CO2-sensitive neurons in organotypic cultures of the fetal rat medulla

Medullary slices of the fetal rat at gestational day 16 were cultivated (organotypic culture) for up to 20 days and current clamp experiments were performed on outgrowing neurons. CO₂-sensitivity was tested by changing the P_CO2 in the bath solution (equilibrating CO₂ fraction from 0.02 to 0.09). Two groups of CO₂-sensitive neurons were found; one with and the other without intrinsic CO₂-chemosensitivity. Neurons with intrinsic CO₂-sensitivity maintained their spontaneous activity and chemosensitivity after blockade of synaptic transmission.
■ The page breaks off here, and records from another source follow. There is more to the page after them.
(* ===== verification/BenchStats.v ===== *)
(** Statistics of the kernel benchmark: [benchmarks/kernel/src/hr_benchmark_stats.c].

    A pointer to the statistics is the object it points to, or [None]; an array is a list,
    and an access outside of it is undefined behaviour. *)
From S2P Require Import Prelude.
From stdpp Require Import gmap list.
From Stdlib Require Import ZArith.
Open Scope Z_scope.

Definition HR_BENCHMARK_MAX_SAMPLES : Z := 64.
Definition u64 (x : Z) : Z := wrap 64 x.

Record hr_benchmark_stats : Type := mk_stats {
  samples : list Z;
  total_cycles : Z;
  minimum_cycles : Z;
  maximum_cycles : Z;
  sample_count : Z;
}.

Definition at_index (l : list Z) (i : Z) : option Z := if 0 <=? i then l !! Z.to_nat i else None.
Definition store_index (l : list Z) (i v : Z) : option (list Z) :=
  if (0 <=? i) && (i <? Z.of_nat (length l)) then Some (<[Z.to_nat i := v]> l) else None.

(** [for (bit = 0; bit < 64; bit++)], [n] iterations to go. *)
Fixpoint divide_loop (n : nat) (numerator remainder quotient denominator : Z) : Z :=
  match n with
  | O => quotient
  | S n =>
      let remainder := Z.lor (u64 (Z.shiftl remainder 1)) (Z.shiftr numerator 63) in
      let numerator := u64 (Z.shiftl numerator 1) in
      let quotient := u64 (Z.shiftl quotient 1) in
      if denominator <=? remainder
      then divide_loop n numerator (u64 (remainder - denominator)) (Z.lor quotient 1) denominator
      else divide_loop n numerator remainder quotient denominator
  end.

Definition hr_benchmark_divide_u64_by_u32 (numerator denominator : Z) : Z :=
  if denominator =? 0 then 0 else divide_loop 64 numerator 0 0 denominator.

(** [for (index = 0; index < HR_BENCHMARK_MAX_SAMPLES; index++)], [n] iterations to go. *)
Fixpoint clear_loop (n : nat) (index : Z) (l : list Z) : option (list Z) :=
  match n with
  | O => Some l
  | S n => l ← store_index l index 0; clear_loop n (index + 1) l
  end.

Definition hr_benchmark_stats_reset (stats : option hr_benchmark_stats) : option (option hr_benchmark_stats) :=
  match stats with
  | None => Some None
  | Some c =>
      l ← clear_loop (Z.to_nat HR_BENCHMARK_MAX_SAMPLES) 0 (samples c);
      Some (Some (mk_stats l 0 UINT32_MAX 0 0))
  end.

Definition hr_benchmark_stats_record (stats : option hr_benchmark_stats) (cycles : Z)
  : option (bool * option hr_benchmark_stats) :=
  match stats with
  | None => Some (false, None)
  | Some c =>
      if HR_BENCHMARK_MAX_SAMPLES <=? sample_count c then Some (false, Some c)
      else
        l ← store_index (samples c) (sample_count c) cycles;
        Some (true, Some (mk_stats l (u64 (total_cycles c + cycles))
          (if cycles <? minimum_cycles c then cycles else minimum_cycles c)
          (if maximum_cycles c <? cycles then cycles else maximum_cycles c)
          (u32 (sample_count c + 1))))
  end.

Definition hr_benchmark_stats_count (stats : option hr_benchmark_stats) : Z :=
  match stats with None => 0 | Some c => sample_count c end.
Definition hr_benchmark_stats_min (stats : option hr_benchmark_stats) : Z :=
  match stats with None => 0 | Some c => if sample_count c =? 0 then 0 else minimum_cycles c end.
Definition hr_benchmark_stats_max (stats : option hr_benchmark_stats) : Z :=
  match stats with None => 0 | Some c => if sample_count c =? 0 then 0 else maximum_cycles c end.
Definition hr_benchmark_stats_mean (stats : option hr_benchmark_stats) : Z :=
  match stats with
  | None => 0
  | Some c => if sample_count c =? 0 then 0
              else u32 (hr_benchmark_divide_u64_by_u32 (total_cycles c) (u32 (sample_count c)))
  end.

(** [while ((position > 0) && (samples[position - 1] > value))]: the array and the position
    after the loop. *)
Fixpoint shift_loop (fuel : nat) (l : list Z) (position value : Z) : option (list Z * Z) :=
  match fuel with
  | O => None
  | S fuel =>
      if 0 <? position then
        v ← at_index l (position - 1);
        if value <? v then
          l ← store_index l position v;
          shift_loop fuel l (position - 1) value
        else Some (l, position)
      else Some (l, position)
  end.

(** [for (index = 1; index < count; index++)], [n] iterations to go. *)
Fixpoint sort_loop (n : nat) (index : Z) (l : list Z) : option (list Z) :=
  match n with
  | O => Some l
  | S n =>
      value ← at_index l index;
      '(l, position) ← shift_loop (S (Z.to_nat index)) l index value;
      l ← store_index l position value;
      sort_loop n (index + 1) l
  end.

Definition hr_benchmark_sort_samples (l : list Z) (count : Z) : option (list Z) :=
  sort_loop (Z.to_nat (count - 1)) 1 l.

(** [for (index = 0; index < sample_count; index++) sorted[index] = samples[index]]. *)
Fixpoint copy_loop (n : nat) (index : Z) (sorted l : list Z) : option (list Z) :=
  match n with
  | O => Some sorted
  | S n =>
      v ← at_index l index;
      sorted ← store_index sorted index v;
      copy_loop n (index + 1) sorted l
  end.

(** [sorted] is the local array, with the content the stack happens to have. *)
Definition hr_benchmark_stats_percentile (sorted : list Z) (stats : option hr_benchmark_stats) (percentile : Z)
  : option Z :=
  match stats with
  | None => Some 0
  | Some c =>
      if sample_count c =? 0 then Some 0
      else
        let percentile := if 100 <? percentile then 100 else percentile in
        sorted ← copy_loop (Z.to_nat (sample_count c)) 0 sorted (samples c);
        sorted ← hr_benchmark_sort_samples sorted (sample_count c);
        if percentile =? 0 then at_index sorted 0
        else
          let rank := u32 (u32 (percentile * sample_count c) + 99) / 100 in
          let rank := if rank =? 0 then 1 else rank in
          let rank := if sample_count c <? rank then sample_count c else rank in
          at_index sorted (rank - 1)
  end.

Definition hr_benchmark_elapsed_cycles (start_cycles end_cycles : Z) : Z := u32 (end_cycles - start_cycles).
Definition hr_benchmark_adjust_cycles (raw_cycles measurement_overhead_cycles : Z) : Z :=
  if measurement_overhead_cycles <? raw_cycles then u32 (raw_cycles - measurement_overhead_cycles) else 0.

Definition hr_benchmark_cycles_to_nanoseconds (cycles core_clock_hz : Z) : Z :=
  if core_clock_hz =? 0 then 0
  else
    let nanoseconds := hr_benchmark_divide_u64_by_u32 (u64 (cycles * 1000000000)) core_clock_hz in
    if UINT32_MAX <? nanoseconds then UINT32_MAX else u32 nanoseconds.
These neurons exhibited action potentials that were preceeded by a spontaneous interspike depolarization and followed by an afterhyperpolarization (beating neurons). Increasing P_CO2 either decreased (inhibited neurons, n=55) or increased the spike frequency of these neurons (stimulated neurons, n=31). The reduced activity of CO₂-inhibited neurons was associated with membrane hyperpolarization and/or decreases in the slope of interspike depolarization. In contrast CO₂-stimulated neurons were depolarized and the slope of their interspike depolarization was augmented during acidosis. In addition, we demonstrated a strong voltage dependence of CO₂-induced effects on membrane potential and spike frequency. Neurons with non-beating activity did not show a spontaneous interspike depolarization and their spike generation and CO₂-sensitivity appeared to be entirely produced through synaptic inputs. The CO₂-mediated changes in electrical properties of these neurons closely resemble those of various CNS neurons, including respiratory neurons, in whole animal or neonatal brainstem-spinal cord preparations.